PLAIDOYER DES FEMMES DU SUD-KIVU A L’OCCASION DE LA JOURNEE INTERNATIONALE DE LA FEMME DE L’AN 2005
PLAIDOYER DES FEMMES DU SUD-KIVU A L’OCCASION DE LA JOURNEE INTERNATIONALE DE LA FEMME DE L’AN 2005
Préambule
Nul n’ignore que depuis longtemps l’Etat congolais a failli à sa mission. Cela a occasionné l’avènement des guerres à répétition en général et l’entretien des zones de tension permanente en particulier. La femme, pourtant moteur de la survie familiale a toujours payé le lourd tribut en subissant des multiples exactions. Elle perd progressivement sa dignité et sa valeur jusqu’à sa chosification. De ces multiples exactions, notons les faits suivants :
A. Faits
Il est noté :
1. Par rapport aux viols et violences sexuelles faites à la femme
Les détenteurs d’armes utilisent le viol comme arme de guerre,
Les bandes armées étrangères violent et tuent les femmes qu’elles surprennent sur leur route, dans les champs et même dans leurs maisons. Le plus souvent, ces opérations sont bien planifiées et systématisées,
Les bandes armées étrangères violent les femmes devant leurs enfants et leurs maris et donnent même lieu à l’inceste en exigeant les relations sexuelles entre parents et leurs enfants et vice versa,
Les bandes armées étrangères emportent les femmes dans les forêts comme esclaves sexuels,
Lors des événements de guerre provoqués par les dissidents Jules Mutebusti et Laurent Nkundabatware en mai et juin 2004 des viols systématiques ont été perpétrées sur la femme de la ville de Bukavu et environs,
Le harcèlement sexuel de la jeune fille dans les milieux universitaires et dans les écoles secondaires,
La prostitution forcée chez les petites filles dans les maisons de tolérance,
La sodomie des hommes rendant ainsi les ménages instables,
Les criminels même découverts ne sont ni punis, ni inquiétés ou poursuivis,
Nous déplorons le fait que même les FARDC sont entrain d’emboîter les pas aux armées étrangères dans leurs actions.

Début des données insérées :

Lemma sys_new G L s id p pm a : sys G L s -> G !! id = None -> good_page p -> p ∉ (list_to_set (L ++ all_pages G) : gset Z) -> src_ok pm ({[p]} ∪ list_to_set (L ++ all_pages G)) -> good_aspace a (Some p) ->
  sys (<[id := (Some p, empty_table)]> G) L (set_tables (<[kv p := replicate 512 0]> (ms_tables s)) (set_arch_aspaces (<[id := a]> (ms_aspaces s)) (set_ms_pmm pm s))).
Proof.
  intros [H1 H2 H3 H4 H5] Hid Hp Hn Hok Ha. pose proof (all_insert G id (Some p, empty_table)) as E. change (own_pages (Some p, empty_table)) with (p :: phys 3 empty_table) in E. rewrite empty_phys, (delete_id G id) in E by done. cbn [app] in E.
  assert (forall j r t, G !! j = Some (r, t) -> root r <> kv p /\ forall q, q ∈ phys 3 t -> kv q <> kv p) as Hother.
  { intros j r t Hj. assert (forall q, q ∈ own_pages (r, t) -> kv q <> kv p) as Hq.
    { intros q Hq Eq. assert (q ∈ (list_to_set (L ++ all_pages G) : gset Z)) as Hin by (apply elem_of_list_to_set, elem_of_app; right; by apply (all_elem G j _ q Hj)). apply (src_inj _ _ q p Hok) in Eq as ->; [done|set_solver +Hin|set_solver +]. }
    split; [|intros q Hin; apply Hq; unfold own_pages; cbn; set_solver +Hin]. destruct r as [q|]; cbn [root]; [apply Hq; unfold own_pages; set_solver +|]. apply not_eq_sym, (src_addr _ _ p Hok). set_solver +. }
  split.
  - cbn [ms_pmm set_tables set_arch_aspaces set_ms_pmm]. apply (src_ok_eq _ _ _ Hok). intros x. rewrite elem_of_union, !elem_of_list_to_set, !elem_of_app, E, elem_of_cons, elem_of_singleton. tauto.
  - rewrite E. rewrite <- Permutation_middle. apply list.NoDup_cons. split; [|done]. rewrite <- (elem_of_list_to_set (C := gset Z)). done.
  - intros j r t [(<- & [= <- <-])|(Hne & Hj)]%lookup_insert_Some.
    + split; [|apply shape_empty]. cbn [ms_tables set_tables]. split; [rewrite lookup_insert_eq; by rewrite empty_words|]. intros i q u Hq. unfold empty_table in Hq. cbn [entries] in Hq. by apply lookup_replicate in Hq as [? _].
    + destruct (H3 j r t Hj) as [Hr Hsh]. destruct (Hother j r t Hj) as [O1 O2]. split; [|done]. apply (rep_frame 3 _ _ (ms_tables s)); [done|cbn [ms_tables set_tables]; by rewrite lookup_insert_ne by (by apply not_eq_sym)|]. intros q Hq. cbn [ms_tables set_tables]. by rewrite lookup_insert_ne by (apply not_eq_sym; by apply O2).
  - intros j r t [(<- & [= <- <-])|(Hne & Hj)]%lookup_insert_Some; cbn; [rewrite lookup_insert_eq; by exists a|]. rewrite lookup_insert_ne by done. by apply (H4 j r t).
  - intros i j u v Hi Hj. destruct (decide (i = id)) as [->|Hi']; [by rewrite lookup_insert_eq in Hi|]. destruct (decide (j = id)) as [->|Hj']; [by rewrite lookup_insert_eq in Hj|]. rewrite lookup_insert_ne in Hi, Hj by done. by apply (H5 i j u v).
Qed.

Lemma init_user_wp G L s id base size flags : sys G L s -> aa_magic (default blank_aspace (ms_aspaces s !! id)) <> ARCH_ASPACE_MAGIC -> 0 <= base -> 4096 < size -> base + size <= 2 ^ 48 -> Z.land flags ARCH_ASPACE_FLAG_KERNEL = 0 ->
  wp (arch_mmu_init_aspace kv v2p ktt id base size flags) (fun err s' => (err = ERR_NO_MEMORY /\ src_room (ms_pmm s) = 0 /\ sys G L s') \/ (err = 0 /\ exists p, sys (<[id := (Some p, empty_table)]> G) L s')) s.
Proof.
  intros Hs Hm Hb Hsz He Hf. assert (G !! id = None) as Hid. { destruct (G !! id) as [[r t]|] eqn:E; [|done]. by rewrite (not_live G L s id r t Hs E) in Hm. }
  unfold arch_mmu_init_aspace. do 2 wp_step. wp_step. wp_step; [by rewrite (proj2 (Z.eqb_neq _ _) Hm)|]. wp_step. wp_step; [rewrite Z.gtb_ltb; by apply Z.ltb_lt|]. wp_step. wp_step; [rewrite Z.gtb_ltb; apply Z.ltb_lt; rewrite u64_small; lia|].
  rewrite Hf. cbn [Z.eqb negb]. cbn iota. wp_step. wp_step; [apply Z.leb_le; change (u64 (Z.shiftl 1 MMU_USER_SIZE_SHIFT)) with (2 ^ 48); rewrite u64_small; lia|].
  wp_step. apply pool_wp. eapply wp_mono; [by apply src_kpage, (sy_src _ _ _ Hs)|]. cbv beta. intros v pm [(-> & -> & Hroom)|(p & -> & Hv & Hp & Hn & Hok & Hroom)].
  - change (0 =? 0) with true. cbn iota. unfold set_arch_aspace. wp_step. wp_step. wp_step. left. split; [done|]. split; [done|]. replace (set_ms_pmm (ms_pmm s) s) with s by (by destruct s). by apply sys_unused.
  - rewrite (proj2 (Z.eqb_neq (kv p) 0)) by (apply (src_addr _ _ p Hok); set_solver +). unfold set_arch_aspace, clear_table. do 5 wp_step. right. split; [done|]. exists p. apply (sys_new G L s id p pm); done.
Qed.

Lemma init_kernel_wp G L s id t flags : sys G (phys 3 t ++ L) s -> (forall j u, G !! j <> Some (None, u)) -> rep 3 ktt t (ms_tables s) -> shape 3 t ->
  aa_magic (default blank_aspace (ms_aspaces s !! id)) <> ARCH_ASPACE_MAGIC -> Z.land flags ARCH_ASPACE_FLAG_KERNEL <> 0 ->
  wp (arch_mmu_init_aspace kv v2p ktt id kernel_base (2 ^ 48) flags) (fun err s' => err = 0 /\ sys (<[id := (None, t)]> G) L s') s.
Proof.
  intros Hs Hk Hr Hsh Hm Hf. assert (G !! id = None) as Hid. { destruct (G !! id) as [[r u]|] eqn:E; [|done]. by rewrite (not_live G _ s id r u Hs E) in Hm. }
  unfold arch_mmu_init_aspace. do 2 wp_step. wp_step. wp_step; [by rewrite (proj2 (Z.eqb_neq _ _) Hm)|]. wp_step. wp_step; [done|]. wp_step. wp_step; [done|]. rewrite (proj2 (Z.eqb_neq _ _) Hf). cbn [negb]. cbn iota.
  wp_step. wp_step; [by apply Z.eqb_eq|]. wp_step. wp_step; [done|]. unfold set_arch_aspace. do 3 wp_step. split; [done|]. destruct Hs as [H1 H2 H3 H4 H5].
  assert (L ++ all_pages (<[id := (None, t)]> G) ≡ₚ (phys 3 t ++ L) ++ all_pages G) as E. { rewrite all_insert, delete_id by done. change (own_pages (None, t)) with (phys 3 t). rewrite <- app_assoc. apply Permutation_app_swap_app. }
  split.
  - cbn [ms_pmm set_arch_aspaces]. apply (src_ok_eq _ _ _ H1). intros x. by rewrite !elem_of_list_to_set, E.
  - by rewrite E.
  - intros j r u [(<- & [= <- <-])|(Hne & Hj)]%lookup_insert_Some; [done|by apply (H3 j r u)].
  - intros j r u [(<- & [= <- <-])|(Hne & Hj)]%lookup_insert_Some; cbn; [rewrite lookup_insert_eq; eexists; split; [done|]; by split|]. rewrite lookup_insert_ne by done. by apply (H4 j r u).
  - intros i j u v Hi Hj. destruct (decide (i = id)) as [->|Hi'], (decide (j = id)) as [->|Hj']; [done|rewrite lookup_insert_ne in Hj by done; by destruct (Hk j v)|rewrite lookup_insert_ne in Hi by done; by destruct (Hk i u)..].
Qed.

(** Destroying an address space loses the tables that are still below its root. *)
Lemma destroy_wp G L s id p t : sys G L s -> G !! id = Some (Some p, t) ->
  wp (arch_mmu_destroy_aspace free_list id) (fun err s' => err = 0 /\ sys (delete id G) (phys 3 t ++ L) s') s.
Proof.
  intros Hs Hid. pose proof (sy_aspace _ _ _ Hs id _ t Hid) as (a & Ha & Hga). pose proof Hga as [Gm Gt (Gk & Gp & _)]. pose proof Hs as [H1 H2 H3 H4 H5].
  assert (L ++ all_pages G ≡ₚ p :: (phys 3 t ++ L) ++ all_pages (delete id G)) as E. { rewrite (all_split G id _ Hid). change (own_pages (Some p, t)) with (p :: phys 3 t). cbn [app]. rewrite <- Permutation_middle. rewrite <- app_assoc. by rewrite Permutation_app_swap_app. }
  assert (p ∈ (list_to_set (L ++ all_pages G) : gset Z)) as Hp by (apply elem_of_list_to_set; rewrite E; set_solver +).
  unfold arch_mmu_destroy_aspace, get_arch_aspace. wp_step. do 2 wp_step. wp_step; [exact Ha|]. wp_step. wp_step; [by apply Z.eqb_eq|]. wp_step. wp_step; [by apply Z.eqb_eq|]. rewrite Gp.
  wp_step. apply pool_wp. eapply wp_mono; [exact (src_page (ms_pmm s) _ p H1 Hp)|]. intros o pm (-> & page & -> & Hw). wp_step. wp_step; [by apply bool_decide_eq_true|]. wp_step. wp_step; [done|]. wp_step. wp_step. wp_step. apply pool_wp. eapply wp_mono; [exact Hw|]. cbv beta.
  intros _ pm [Hok _]. unfold set_arch_aspace. do 3 wp_step. split; [done|]. rewrite Gt. cbn [root]. rewrite E in H2. apply list.NoDup_cons in H2 as [N1 N2]. split.
  - cbn [ms_pmm set_arch_aspaces set_ms_pmm]. apply (src_ok_eq _ _ _ Hok). intros x. rewrite elem_of_difference, !elem_of_list_to_set, E, elem_of_cons, elem_of_singleton. split; [tauto|]. intros Hx. split; [by right|]. by intros ->.
  - done.
  - intros j r u [Hne Hj]%lookup_delete_Some. destruct (H3 j r u Hj) as [Hr Hsh]. split; [|done]. destruct (sys_other G L s id (Some p) t j r u Hs Hid Hj ltac:(done)) as [[_ O1] O2]. cbn [root] in *.
    apply (rep_frame 3 _ _ (ms_tables s)); [done|cbn; by rewrite lookup_delete_ne by (by apply not_eq_sym)|]. intros q Hq. cbn. by rewrite lookup_delete_ne by (apply not_eq_sym; by apply O2).
  - intros j r u [Hne Hj]%lookup_delete_Some. cbn. rewrite lookup_insert_ne by done. by apply (H4 j r u).
  - intros i j u v [_ Hi]%lookup_delete_Some [_ Hj]%lookup_delete_Some. by apply (H5 i j u v).
Qed.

2. Par rapport à l’insécurité grandissante
Les femmes sont devenues des réfugiés dans leur propre pays,
Dans certaines parties des territoires du Sud-Kivu, les femmes ne passent pas la nuit dans leurs propres maisons,
Les femmes sont devenues des portefaix d’armes,
L’accusation fortuite des hommes à l’endroit des femmes violées,
Des tortures, des maisons incendiées par les bandes armées, des récoltes des champs des autochtones emportés, des pillages du bétail et autres objets de valeur entraînant la paupérisation totale de la population,
L’insécurité dans les marchés ruraux,
Des crépitements d’armes ça et là tandis que les hommes en uniformes qui continuent à insécuriser les gens dans la ville. Dans les milieux ruraux, les militaires sont beaucoup plus nombreux que les habitants,
Les militaires démobilisés ou ceux qui se sont démobilisés d’eux même ne sont pris en charge pour leur réinsertion et pèsent ainsi sur les populations.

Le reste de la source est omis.